--- TASK DATA Enclosed Below ---

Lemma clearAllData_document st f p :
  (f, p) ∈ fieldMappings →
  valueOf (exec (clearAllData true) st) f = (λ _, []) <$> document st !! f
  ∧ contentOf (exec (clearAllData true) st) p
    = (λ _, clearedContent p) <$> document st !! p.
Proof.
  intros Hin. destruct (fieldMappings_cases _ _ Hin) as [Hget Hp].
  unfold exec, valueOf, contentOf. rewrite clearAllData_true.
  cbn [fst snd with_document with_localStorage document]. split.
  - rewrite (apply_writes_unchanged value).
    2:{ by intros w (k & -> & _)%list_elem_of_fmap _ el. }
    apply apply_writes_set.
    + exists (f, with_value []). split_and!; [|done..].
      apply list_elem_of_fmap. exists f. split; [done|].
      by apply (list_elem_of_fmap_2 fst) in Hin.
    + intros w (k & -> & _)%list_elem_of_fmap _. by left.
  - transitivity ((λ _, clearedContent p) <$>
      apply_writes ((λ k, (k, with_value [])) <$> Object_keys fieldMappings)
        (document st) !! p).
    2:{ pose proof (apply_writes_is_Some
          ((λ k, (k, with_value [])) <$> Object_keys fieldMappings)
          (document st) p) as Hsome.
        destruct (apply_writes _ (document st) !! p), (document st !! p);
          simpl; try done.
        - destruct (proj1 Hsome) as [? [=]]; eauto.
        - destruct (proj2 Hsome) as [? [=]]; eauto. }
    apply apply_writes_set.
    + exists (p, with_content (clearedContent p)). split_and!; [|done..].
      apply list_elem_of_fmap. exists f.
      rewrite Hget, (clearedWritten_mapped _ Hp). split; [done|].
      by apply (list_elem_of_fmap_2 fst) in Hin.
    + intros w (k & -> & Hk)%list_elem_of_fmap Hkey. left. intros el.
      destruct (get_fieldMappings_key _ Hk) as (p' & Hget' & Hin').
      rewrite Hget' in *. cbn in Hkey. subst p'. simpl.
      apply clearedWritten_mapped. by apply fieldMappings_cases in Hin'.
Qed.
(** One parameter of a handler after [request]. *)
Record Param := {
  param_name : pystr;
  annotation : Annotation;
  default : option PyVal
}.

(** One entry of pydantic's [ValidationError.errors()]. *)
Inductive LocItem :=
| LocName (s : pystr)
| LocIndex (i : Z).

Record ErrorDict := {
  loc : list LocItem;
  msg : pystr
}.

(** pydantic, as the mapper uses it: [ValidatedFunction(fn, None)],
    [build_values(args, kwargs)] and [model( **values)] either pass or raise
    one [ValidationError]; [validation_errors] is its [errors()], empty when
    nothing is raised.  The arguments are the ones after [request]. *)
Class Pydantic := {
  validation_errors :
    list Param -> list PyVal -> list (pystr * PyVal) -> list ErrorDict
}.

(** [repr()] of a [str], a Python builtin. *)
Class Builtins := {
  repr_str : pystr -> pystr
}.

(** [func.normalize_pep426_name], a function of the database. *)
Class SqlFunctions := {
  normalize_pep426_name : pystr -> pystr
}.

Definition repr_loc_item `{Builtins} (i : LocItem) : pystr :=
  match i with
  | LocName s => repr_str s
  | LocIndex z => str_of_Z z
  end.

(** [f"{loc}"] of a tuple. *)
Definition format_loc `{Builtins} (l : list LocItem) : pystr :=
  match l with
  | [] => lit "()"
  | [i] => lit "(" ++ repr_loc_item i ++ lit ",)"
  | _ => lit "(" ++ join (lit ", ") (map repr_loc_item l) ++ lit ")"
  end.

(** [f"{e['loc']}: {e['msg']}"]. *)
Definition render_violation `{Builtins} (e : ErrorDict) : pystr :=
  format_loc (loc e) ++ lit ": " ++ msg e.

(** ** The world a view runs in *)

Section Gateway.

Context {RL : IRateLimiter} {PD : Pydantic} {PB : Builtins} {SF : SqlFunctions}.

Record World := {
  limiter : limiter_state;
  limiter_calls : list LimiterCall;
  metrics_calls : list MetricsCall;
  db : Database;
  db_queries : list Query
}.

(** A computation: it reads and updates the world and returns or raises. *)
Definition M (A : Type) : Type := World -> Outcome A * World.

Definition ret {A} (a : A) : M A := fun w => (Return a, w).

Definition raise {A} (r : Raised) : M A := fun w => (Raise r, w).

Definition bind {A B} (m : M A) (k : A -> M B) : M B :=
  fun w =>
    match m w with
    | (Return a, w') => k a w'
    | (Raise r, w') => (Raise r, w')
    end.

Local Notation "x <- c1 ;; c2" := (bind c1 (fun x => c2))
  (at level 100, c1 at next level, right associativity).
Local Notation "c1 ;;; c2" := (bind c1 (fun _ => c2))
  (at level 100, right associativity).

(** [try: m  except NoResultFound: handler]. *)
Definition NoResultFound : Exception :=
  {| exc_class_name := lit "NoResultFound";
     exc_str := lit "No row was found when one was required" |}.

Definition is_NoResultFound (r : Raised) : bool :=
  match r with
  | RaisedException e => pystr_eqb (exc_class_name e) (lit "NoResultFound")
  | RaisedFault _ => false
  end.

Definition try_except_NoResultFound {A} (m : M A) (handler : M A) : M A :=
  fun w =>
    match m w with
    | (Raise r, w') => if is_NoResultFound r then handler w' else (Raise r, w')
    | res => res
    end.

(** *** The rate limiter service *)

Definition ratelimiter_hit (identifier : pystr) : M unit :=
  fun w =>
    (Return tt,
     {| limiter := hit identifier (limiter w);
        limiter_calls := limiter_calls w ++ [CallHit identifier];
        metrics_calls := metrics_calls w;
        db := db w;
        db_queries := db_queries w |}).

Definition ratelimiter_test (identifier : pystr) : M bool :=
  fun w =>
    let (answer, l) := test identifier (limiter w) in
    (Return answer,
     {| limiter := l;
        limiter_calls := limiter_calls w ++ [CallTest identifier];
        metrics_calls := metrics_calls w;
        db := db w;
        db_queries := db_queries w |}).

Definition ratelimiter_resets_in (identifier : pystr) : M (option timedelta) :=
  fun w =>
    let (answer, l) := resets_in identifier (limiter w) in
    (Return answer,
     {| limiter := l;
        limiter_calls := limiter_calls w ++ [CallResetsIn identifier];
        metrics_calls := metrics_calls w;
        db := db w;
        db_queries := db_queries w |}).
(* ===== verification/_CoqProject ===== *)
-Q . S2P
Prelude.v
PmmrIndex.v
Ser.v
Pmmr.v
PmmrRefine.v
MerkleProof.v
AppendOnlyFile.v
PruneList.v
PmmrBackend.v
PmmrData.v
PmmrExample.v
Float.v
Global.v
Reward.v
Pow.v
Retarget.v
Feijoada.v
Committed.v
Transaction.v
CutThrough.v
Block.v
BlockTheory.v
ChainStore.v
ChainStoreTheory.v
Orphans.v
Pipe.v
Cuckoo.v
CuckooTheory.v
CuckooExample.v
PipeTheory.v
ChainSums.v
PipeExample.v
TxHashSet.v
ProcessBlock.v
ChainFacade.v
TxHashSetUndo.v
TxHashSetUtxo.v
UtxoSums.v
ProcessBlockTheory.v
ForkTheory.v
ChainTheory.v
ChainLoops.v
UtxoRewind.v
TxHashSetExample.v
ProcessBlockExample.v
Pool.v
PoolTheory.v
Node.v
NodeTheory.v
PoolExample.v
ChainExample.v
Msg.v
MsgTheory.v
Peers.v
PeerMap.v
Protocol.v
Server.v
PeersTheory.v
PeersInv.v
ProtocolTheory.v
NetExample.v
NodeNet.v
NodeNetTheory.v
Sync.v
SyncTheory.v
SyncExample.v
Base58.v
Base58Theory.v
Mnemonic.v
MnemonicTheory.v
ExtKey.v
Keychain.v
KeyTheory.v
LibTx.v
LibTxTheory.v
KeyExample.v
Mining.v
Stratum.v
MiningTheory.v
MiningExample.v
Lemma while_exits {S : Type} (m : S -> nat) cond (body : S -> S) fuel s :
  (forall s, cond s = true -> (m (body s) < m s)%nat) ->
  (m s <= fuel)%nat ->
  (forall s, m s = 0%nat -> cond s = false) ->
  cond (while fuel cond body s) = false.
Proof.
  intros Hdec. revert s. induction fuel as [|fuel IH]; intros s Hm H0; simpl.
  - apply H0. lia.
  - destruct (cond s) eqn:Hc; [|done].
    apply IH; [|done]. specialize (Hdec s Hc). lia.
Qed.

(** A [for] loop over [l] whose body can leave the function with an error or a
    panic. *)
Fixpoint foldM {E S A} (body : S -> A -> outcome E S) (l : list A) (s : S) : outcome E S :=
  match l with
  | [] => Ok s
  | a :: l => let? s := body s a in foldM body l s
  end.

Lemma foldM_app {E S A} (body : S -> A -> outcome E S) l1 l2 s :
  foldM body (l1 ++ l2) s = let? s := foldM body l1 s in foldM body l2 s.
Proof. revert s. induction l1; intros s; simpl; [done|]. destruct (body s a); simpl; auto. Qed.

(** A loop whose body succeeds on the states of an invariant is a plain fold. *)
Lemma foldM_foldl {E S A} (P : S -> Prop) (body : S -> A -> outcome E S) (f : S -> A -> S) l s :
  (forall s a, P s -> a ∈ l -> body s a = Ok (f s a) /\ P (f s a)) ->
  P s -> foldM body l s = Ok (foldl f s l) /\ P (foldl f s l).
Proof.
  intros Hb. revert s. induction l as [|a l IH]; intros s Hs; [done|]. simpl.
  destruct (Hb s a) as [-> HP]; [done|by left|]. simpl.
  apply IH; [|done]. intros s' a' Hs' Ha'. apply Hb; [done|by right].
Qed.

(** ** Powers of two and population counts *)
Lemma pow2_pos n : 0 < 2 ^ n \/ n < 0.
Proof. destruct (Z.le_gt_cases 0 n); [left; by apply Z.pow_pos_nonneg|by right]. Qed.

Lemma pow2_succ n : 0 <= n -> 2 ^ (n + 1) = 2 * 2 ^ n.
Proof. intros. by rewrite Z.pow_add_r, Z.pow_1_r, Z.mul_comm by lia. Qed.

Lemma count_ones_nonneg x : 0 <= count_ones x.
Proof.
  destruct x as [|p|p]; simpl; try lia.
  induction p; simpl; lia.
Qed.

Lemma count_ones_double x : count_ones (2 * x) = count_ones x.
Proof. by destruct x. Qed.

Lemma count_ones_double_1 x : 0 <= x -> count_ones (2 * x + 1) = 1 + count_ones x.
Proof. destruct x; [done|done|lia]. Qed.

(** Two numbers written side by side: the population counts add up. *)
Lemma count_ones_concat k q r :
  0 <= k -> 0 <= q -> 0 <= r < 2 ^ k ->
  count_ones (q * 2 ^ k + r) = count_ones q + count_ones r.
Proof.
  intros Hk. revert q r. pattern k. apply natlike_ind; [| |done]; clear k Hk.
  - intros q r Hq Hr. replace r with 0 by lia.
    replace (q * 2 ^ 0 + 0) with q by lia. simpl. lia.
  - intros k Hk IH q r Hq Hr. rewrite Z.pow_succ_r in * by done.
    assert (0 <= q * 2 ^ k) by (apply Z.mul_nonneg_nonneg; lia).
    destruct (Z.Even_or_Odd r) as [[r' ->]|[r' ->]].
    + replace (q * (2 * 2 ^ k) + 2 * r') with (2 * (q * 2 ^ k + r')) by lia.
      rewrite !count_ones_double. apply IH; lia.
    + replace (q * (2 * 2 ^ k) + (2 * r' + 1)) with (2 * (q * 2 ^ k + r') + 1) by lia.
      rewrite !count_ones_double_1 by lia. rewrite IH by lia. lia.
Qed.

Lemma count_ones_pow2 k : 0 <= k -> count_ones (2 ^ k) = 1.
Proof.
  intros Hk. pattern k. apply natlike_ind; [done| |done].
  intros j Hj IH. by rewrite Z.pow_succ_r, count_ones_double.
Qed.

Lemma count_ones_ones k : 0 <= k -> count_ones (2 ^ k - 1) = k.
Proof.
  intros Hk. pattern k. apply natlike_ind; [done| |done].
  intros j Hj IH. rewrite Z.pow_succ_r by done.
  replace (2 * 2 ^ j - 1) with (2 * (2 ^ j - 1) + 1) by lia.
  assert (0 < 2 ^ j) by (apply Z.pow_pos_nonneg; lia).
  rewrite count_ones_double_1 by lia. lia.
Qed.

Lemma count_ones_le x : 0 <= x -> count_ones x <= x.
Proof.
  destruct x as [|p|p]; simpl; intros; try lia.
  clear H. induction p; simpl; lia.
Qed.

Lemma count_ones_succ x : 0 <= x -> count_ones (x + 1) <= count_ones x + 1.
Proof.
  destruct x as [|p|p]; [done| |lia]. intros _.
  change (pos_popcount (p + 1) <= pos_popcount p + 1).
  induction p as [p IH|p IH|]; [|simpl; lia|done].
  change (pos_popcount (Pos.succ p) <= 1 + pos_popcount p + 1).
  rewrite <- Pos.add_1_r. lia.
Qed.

--- End of Enclosed TASK DATA ---
--- TASK DATA Enclosed Below ---

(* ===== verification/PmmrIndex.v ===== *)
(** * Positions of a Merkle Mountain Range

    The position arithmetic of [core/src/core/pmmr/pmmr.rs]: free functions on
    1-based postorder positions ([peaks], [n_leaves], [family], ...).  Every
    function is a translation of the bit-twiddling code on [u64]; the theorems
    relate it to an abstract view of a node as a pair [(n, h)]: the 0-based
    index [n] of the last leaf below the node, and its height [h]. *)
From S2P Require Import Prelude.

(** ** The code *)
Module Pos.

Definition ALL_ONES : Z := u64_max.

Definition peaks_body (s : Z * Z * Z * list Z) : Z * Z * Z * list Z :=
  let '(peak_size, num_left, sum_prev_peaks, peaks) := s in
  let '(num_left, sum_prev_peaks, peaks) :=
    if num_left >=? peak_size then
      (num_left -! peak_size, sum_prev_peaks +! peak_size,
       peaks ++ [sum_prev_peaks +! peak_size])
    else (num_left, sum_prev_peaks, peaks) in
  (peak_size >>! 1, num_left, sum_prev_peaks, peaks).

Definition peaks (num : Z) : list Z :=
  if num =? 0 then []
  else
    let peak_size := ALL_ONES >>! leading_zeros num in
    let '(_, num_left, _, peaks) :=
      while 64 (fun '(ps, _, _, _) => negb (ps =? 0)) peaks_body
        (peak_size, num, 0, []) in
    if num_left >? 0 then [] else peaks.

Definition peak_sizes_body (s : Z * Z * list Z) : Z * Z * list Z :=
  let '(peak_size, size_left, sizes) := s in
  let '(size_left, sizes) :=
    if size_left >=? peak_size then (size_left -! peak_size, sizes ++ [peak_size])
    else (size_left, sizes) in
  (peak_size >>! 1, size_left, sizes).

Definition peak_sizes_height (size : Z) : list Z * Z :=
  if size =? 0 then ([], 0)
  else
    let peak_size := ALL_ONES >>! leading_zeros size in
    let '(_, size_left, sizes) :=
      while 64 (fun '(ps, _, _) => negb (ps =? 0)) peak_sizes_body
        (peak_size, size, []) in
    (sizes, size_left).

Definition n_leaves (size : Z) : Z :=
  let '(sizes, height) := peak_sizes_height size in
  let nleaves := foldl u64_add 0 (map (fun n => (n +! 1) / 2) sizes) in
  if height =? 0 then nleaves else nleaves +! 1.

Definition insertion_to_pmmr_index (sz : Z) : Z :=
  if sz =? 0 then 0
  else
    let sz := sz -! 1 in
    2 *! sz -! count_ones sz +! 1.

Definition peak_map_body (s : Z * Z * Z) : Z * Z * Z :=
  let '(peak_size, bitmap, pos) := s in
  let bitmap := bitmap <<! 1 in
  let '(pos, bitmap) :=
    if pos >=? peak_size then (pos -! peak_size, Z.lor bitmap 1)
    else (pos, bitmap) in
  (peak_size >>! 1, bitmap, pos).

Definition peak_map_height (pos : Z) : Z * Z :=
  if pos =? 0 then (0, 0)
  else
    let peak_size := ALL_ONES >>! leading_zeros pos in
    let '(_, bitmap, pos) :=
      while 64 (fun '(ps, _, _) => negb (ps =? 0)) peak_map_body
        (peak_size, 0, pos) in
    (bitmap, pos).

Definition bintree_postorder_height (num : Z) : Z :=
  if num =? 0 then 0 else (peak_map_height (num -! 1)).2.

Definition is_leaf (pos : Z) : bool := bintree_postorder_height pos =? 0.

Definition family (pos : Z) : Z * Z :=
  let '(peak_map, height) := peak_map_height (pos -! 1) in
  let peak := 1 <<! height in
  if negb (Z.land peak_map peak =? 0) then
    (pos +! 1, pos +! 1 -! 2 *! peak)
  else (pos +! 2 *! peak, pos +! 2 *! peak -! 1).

--- End of Enclosed TASK DATA ---

* **WHAT IS BEING ASKED**: What is needed is one number: how many lines of the records above contain the word "contentOf".

* **ANSWER BELOW**: 2